Boys' Brigade veteran George Stokes will celebrate sixty years of service to the organisation alongside his 90th birthday by hosting a reunion this May.
George’s Penarth home is a short walk from Albert Road Methodist Church, where youngsters between 7-18 from the 1st Penarth Boy’s Brigade Company have gathered since 1948.
But his relationship with the brigade began far away from this cosy seaside town. George was 13 and living in Warwickshire when his mother died. As an orphan he was sent to live with his grandmother in Birmingham.
“I was a very angry little boy. I didn’t like the world and I particularly didn’t like Birmingham,” said George. “I had a young uncle who came to see me and took me to a local Methodist Church where there was a Boys' Brigade group.
“The last thing I wanted to do was join anything, I went very reluctantly. But then I got friendly with one or two people. It was really thanks to the captain and the officers in that company that I got at all interested.”
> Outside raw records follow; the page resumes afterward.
#[global] Instance result_ret : MRet result := λ A a, Ok a.
#[global] Instance result_bind : MBind result := λ A B f m,
  match m with
  | Ok a => f a
  | Raise e => Raise e
  end.

(** A [for] loop whose body may raise: the state is threaded through the
    elements in order and the first exception ends the loop. *)
Fixpoint for_each {S A} (body : S → A → result S) (xs : list A) (st : S) : result S :=
  match xs with
  | [] => Ok st
  | x :: xs' => st' ← body st x; for_each body xs' st'
  end.

(** [bool(v)] *)
Definition truthy (v : yaml) : bool :=
  match v with
  | YScalar SNone => false
  | YScalar (SBool b) => b
  | YScalar (SInt z) => negb (z =? 0)%Z
  | YScalar (SFloat _ nz) => nz
  | YScalar (SStr s) => nonempty s
  | YSeq l => match l with [] => false | _ => true end
  | YMap m => match m with [] => false | _ => true end
  end.

(** [a or b] *)
Definition py_or (a b : yaml) : yaml := if truthy a then a else b.

(** [d.get(k)] on a dictionary, for a string key [k]. *)
Definition dict_get (m : list (scalar * yaml)) (k : pystr) : option yaml :=
  snd <$> find (fun kv => match kv.1 with
                          | SStr s => bool_decide (s = k)
                          | _ => false
                          end) m.

(** [v.get(k, dflt)]: only a mapping has the method. *)
Definition get (v : yaml) (k : pystr) (dflt : yaml) : result yaml :=
  match v with
  | YMap m => Ok (default dflt (dict_get m k))
  | _ => Raise AttributeError
  end.

(** The elements a [for] loop over [v] visits: the items of a sequence,
    the keys of a mapping, the characters of a string. Other scalars are
    not iterable. *)
Definition py_iter (v : yaml) : result (list yaml) :=
  match v with
  | YSeq l => Ok l
  | YMap m => Ok (map (fun kv => YScalar kv.1) m)
  | YScalar (SStr s) => Ok (map (fun c => YStr [c]) s)
  | YScalar _ => Raise TypeError
  end.

(** Decimal digits of an integer, as [str(int)] prints them. *)
Fixpoint uint_digits (u : Decimal.uint) : pystr :=
  match u with
  | Decimal.Nil => []
  | Decimal.D0 u' => 0x30 :: uint_digits u'
  | Decimal.D1 u' => 0x31 :: uint_digits u'
  | Decimal.D2 u' => 0x32 :: uint_digits u'
  | Decimal.D3 u' => 0x33 :: uint_digits u'
  | Decimal.D4 u' => 0x34 :: uint_digits u'
  | Decimal.D5 u' => 0x35 :: uint_digits u'
  | Decimal.D6 u' => 0x36 :: uint_digits u'
  | Decimal.D7 u' => 0x37 :: uint_digits u'
  | Decimal.D8 u' => 0x38 :: uint_digits u'
  | Decimal.D9 u' => 0x39 :: uint_digits u'
  end.

Definition str_of_int (z : Z) : pystr :=
  match Z.to_int z with
  | Decimal.Pos u => uint_digits u
  | Decimal.Neg u => 0x2D :: uint_digits u
  end.

Definition str_of_scalar (v : scalar) : pystr :=
  match v with
  | SNone => py "None"
  | SBool true => py "True"
  | SBool false => py "False"
  | SInt z => str_of_int z
  | SFloat shown _ => shown
  | SStr s => s
  end.

(** ** [urllib.parse.quote_plus] and the search link *)

(** The bytes [quote] never escapes: letters, digits and [_.-~]. *)
Definition always_safe (b : N) : bool :=
  (0x41 <=? b) && (b <=? 0x5A) || (0x61 <=? b) && (b <=? 0x7A)
  || (0x30 <=? b) && (b <=? 0x39)
  || (b =? 0x5F) || (b =? 0x2E) || (b =? 0x2D) || (b =? 0x7E).

Definition hex_digit (d : N) : N :=
  if d <? 10 then 0x30 + d else 0x41 + (d - 10).

(** One byte of the UTF-8 encoding: kept when safe, [+] for a space,
    [%XX] with upper-case hexadecimal digits otherwise. *)
Definition quote_byte (b : N) : pystr :=
  if always_safe b then [b]
  else if b =? 0x20 then [0x2B]
  else [0x25; hex_digit (b / 16); hex_digit (b mod 16)].

Definition quote_plus (s : pystr) : result pystr :=
  match Utf8.encode s with
  | Some bs => Ok (concat (map quote_byte bs))
  | None => Raise UnicodeEncodeError
  end.

Definition google_maps_search_url (query : pystr) : result pystr :=
  q ← quote_plus query; Ok (py "https://www.google.com/maps?q=" ++ q).

(** ** The location store *)

Record Place : Type := {
  key : pystr;
  title : pystr;
  query : pystr;
  aliases : list pystr;
  url : option pystr
}.

#[global] Instance Place_eq_dec : EqDecision Place.
Proof. solve_decision. Defined.

(** The two attributes of a [LocationStore] that [load] fills. The file
    named by [file_path] enters [load] as its argument. *)
Record LocationStore : Type := {
  _places : list Place;
  _alias_to_key : gmap pystr pystr
}.

(** The store as [__init__] leaves it and as [load] resets it. *)
Definition empty_store : LocationStore :=
  {| _places := []; _alias_to_key := ∅ |}.

Section Load.

(** [str()] of a sequence or of a mapping prints its elements with
    [repr]; that rendering is left open. *)
Variable container_str : yaml → pystr.

(** [str(v)] *)
Definition str_of (v : yaml) : pystr :=
  match v with
  | YScalar x => str_of_scalar x
  | _ => container_str v
  end.

(** The inner loop of [load] over the raw aliases of one entry: it
    collects the cleaned aliases and points each of them to [key]. *)
Definition clean_aliases (key : pystr) (elems : list yaml)
    (table : gmap pystr pystr) : list pystr * gmap pystr pystr :=
  fold_left
    (λ acc a,
       let a2 := lower (strip (str_of a)) in
       if nonempty a2 then (acc.1 ++ [a2], <[a2 := key]> acc.2) else acc)
    elems ([], table).

(** The body of the loop over the entries of [places]. *)
Definition load_item (st : LocationStore) (item : yaml) : result LocationStore :=
  k ← get item (py "key") (YStr []);
  let key := strip (str_of k) in
  ti ← get item (py "title") (YStr []);
  let title := strip (str_of ti) in
  q ← get item (py "query") (YStr []);
  let query := strip (str_of q) in
  u ← get item (py "url") (YStr []);
  let url := let u' := strip (str_of u) in
             if nonempty u' then Some u' else None in
  al ← get item (py "aliases") SNone;
  let aliases := py_or al (YSeq []) in
  if negb (nonempty key && nonempty title && nonempty query) then Ok st
  else
    elems ← py_iter aliases;
    let cleaned := clean_aliases key elems (_alias_to_key st) in
    Ok {| _places := _places st ++
                     [ {| key := key; title := title; query := query;
                          aliases := cleaned.1; url := url |} ];
          _alias_to_key := <[lower title := key]> cleaned.2 |}.

(** The entries the loop of [load] visits:
    [(yaml.safe_load(f) or {}).get("places") or []]. *)
Definition config_items (doc : yaml) : result (list yaml) :=
  let data := py_or doc (YMap []) in
  v ← get data (py "places") SNone;
  py_iter (py_or v (YSeq [])).

(** [LocationStore.load]. The argument is [None] when no file exists at
    [file_path], and otherwise the document [yaml.safe_load] returns. *)
Definition load (file : option yaml) : result LocationStore :=
  match file with
  | None => Ok empty_store
  | Some doc =>
      items ← config_items doc;
      for_each load_item items empty_store
  end.

End Load.

Definition list_titles (st : LocationStore) : list pystr :=
  map title (_places st).

Definition _get_by_key (st : LocationStore) (k : pystr) : option Place :=
  find (λ p, bool_decide (key p = k)) (_places st).

(** *** The patterns of [resolve]

    The literals that are not ASCII are taken code point by code point as
    the source file stores them. (They have the shape of Cyrillic words
    whose UTF-8 bytes were read as Mac OS Roman text: the building keyword,
    for instance, is eight code points, U+2013 U+00B1 U+2013 U+221E U+2013
    U+03C0 U+2014 U+00C4.) *)

Definition dorm_keyword : pystr := py "–¥–æ—Ç—É—É—Ä".
Definition building_keyword : pystr := py "–±–∞–π—Ä".
Definition institution_keyword : pystr := py "–º—É–∏—Å".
From a slow start George went on to captain many brigades across Britain, before becoming general secretary of the boy’s club for Wales in the 1970s.
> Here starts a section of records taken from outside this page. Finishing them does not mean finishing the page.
Lemma memoryCleanup_id i l :
  Forall oneContext l -> memoryCleanup i l = l.
Proof.
  intros F. unfold memoryCleanup. destruct (_ =? 0); [|reflexivity].
  induction F as [|r l O F IH]; [reflexivity|].
  simpl. rewrite IH, (keepFirstContext_id r O). reflexivity.
Qed.

Lemma processFiles_flat env m files i acc :
  Forall oneContext acc ->
  processFiles env m i acc files
  = acc ++ flat_map (fileResults env m) files.
Proof.
  revert i acc. induction files as [|f files IH]; intros i acc F.
  - simpl. rewrite app_nil_r. reflexivity.
  - cbn [processFiles flat_map].
    assert (Ff : Forall oneContext (fileResults env m f)).
    { apply Forall_forall. intros r Hr.
      apply (file_result_facts env m f r Hr). }
    unfold fileResults in *.
    destruct (processFileLinear env m (originalname f) (source f)) as [fm|].
    + rewrite memoryCleanup_id by (apply Forall_app; split; assumption).
      rewrite IH by (apply Forall_app; split; assumption).
      rewrite app_assoc. reflexivity.
    + rewrite IH by exact F. reflexivity.
Qed.

Lemma batch_flat env all secFiles :
  processMatchingLinear env all secFiles
  = deduplicateMatches
      (flat_map (fileResults env (buildAutomaton all)) secFiles).
Proof.
  unfold processMatchingLinear. cbv zeta.
  rewrite processFiles_flat by constructor. reflexivity.
Qed.


Lemma sorted_split (l : list MatchResult) :
  StronglySorted
    (fun a b => confidence b < confidence a
                \/ (confidence b = confidence a
                    /\ typeOrder (match_type b)
                       <= typeOrder (match_type a))) l ->
  Forall (fun r => isNameAndCompany95 r \/ isNameOnly75 r) l ->
  exists l1 l2, l = l1 ++ l2 /\ Forall isNameAndCompany95 l1
                /\ Forall isNameOnly75 l2.
Proof.
  intros S. induction S as [|x l S IH R]; intros F.
  - exists [], []. repeat split; constructor.
  - inversion F as [|? ? Tx Fl]; subst.
    destruct (IH Fl) as [l1 [l2 [-> [F1 F2]]]].
    destruct Tx as [Tx|Tx].
    + exists (x :: l1), l2. repeat split; [constructor; assumption | exact F2].
    + exists [], (x :: l1 ++ l2). split; [reflexivity|].
      split; [constructor|]. constructor; [exact Tx|].
      apply Forall_app. split; [|exact F2].
      rewrite Forall_forall in *. intros b Hb.
      assert (Rb := R b (in_or_app _ _ _ (or_introl Hb))).
      destruct (F1 b Hb) as [Tb Cb]. destruct Tx as [Ty Cy].
      rewrite Cb, Cy in Rb. lia.
Qed.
At 19 years old he joined the army and found his leadership skills were in demand. “As I moved round with the army if there was a company in the area I offered to help,” he said. “My commander was an ex-member of the boy’s brigade and he was happy for me to do that.”
But George’s fondest memories come from his time in Hong Kong, where he set up the first Chinese Boy’s Brigade. At the time he never believed his involvement with the organization would take him to the Far East.
While George was living in London with his wife and family he saw an exhibition showing pictures of Chinese refugees in Hong-Kong.
“In the 1960s a lot of people wanted to leave China and they went to Hong Kong,” said George. “There wasn’t enough space for them, some of the estates were very rough. I said to a minister friend ‘I’d love to go to Hong Kong”.
Six months later George had a call from Janet Lacey, secretary for International Church Aid, now named Christian Aid. They offered him a missionary opportunity in the area.
“I had to ask my wife first,” said George. “I asked her in the middle of the nursery where she worked. At the time she was expecting our third boy and she said ‘I’d like to give birth first”.
George’s family made the journey to Hong Kong by sea, which took six months, when his youngest son was three months old. They lived there for five years and during this time George started the first boys' brigade in Hong Kong in Epworth Village, Wanchai.
The group, which offered a life-line to young Asian boys at the time, is still running today and five years ago George went back to meet its current members. It proved popular and now there are 325 boys' brigade companies across Hong Kong.
“When China took over Hong Kong we expected them to be banned but they continued,” said George. “When I went back I couldn’t recall them as boys but they remembered me.”
George’s reunion, which will take place on April 5 at Albert Road Methodist Church, will bring together former members of the boy’s brigade in Penarth to reminisce and share memories.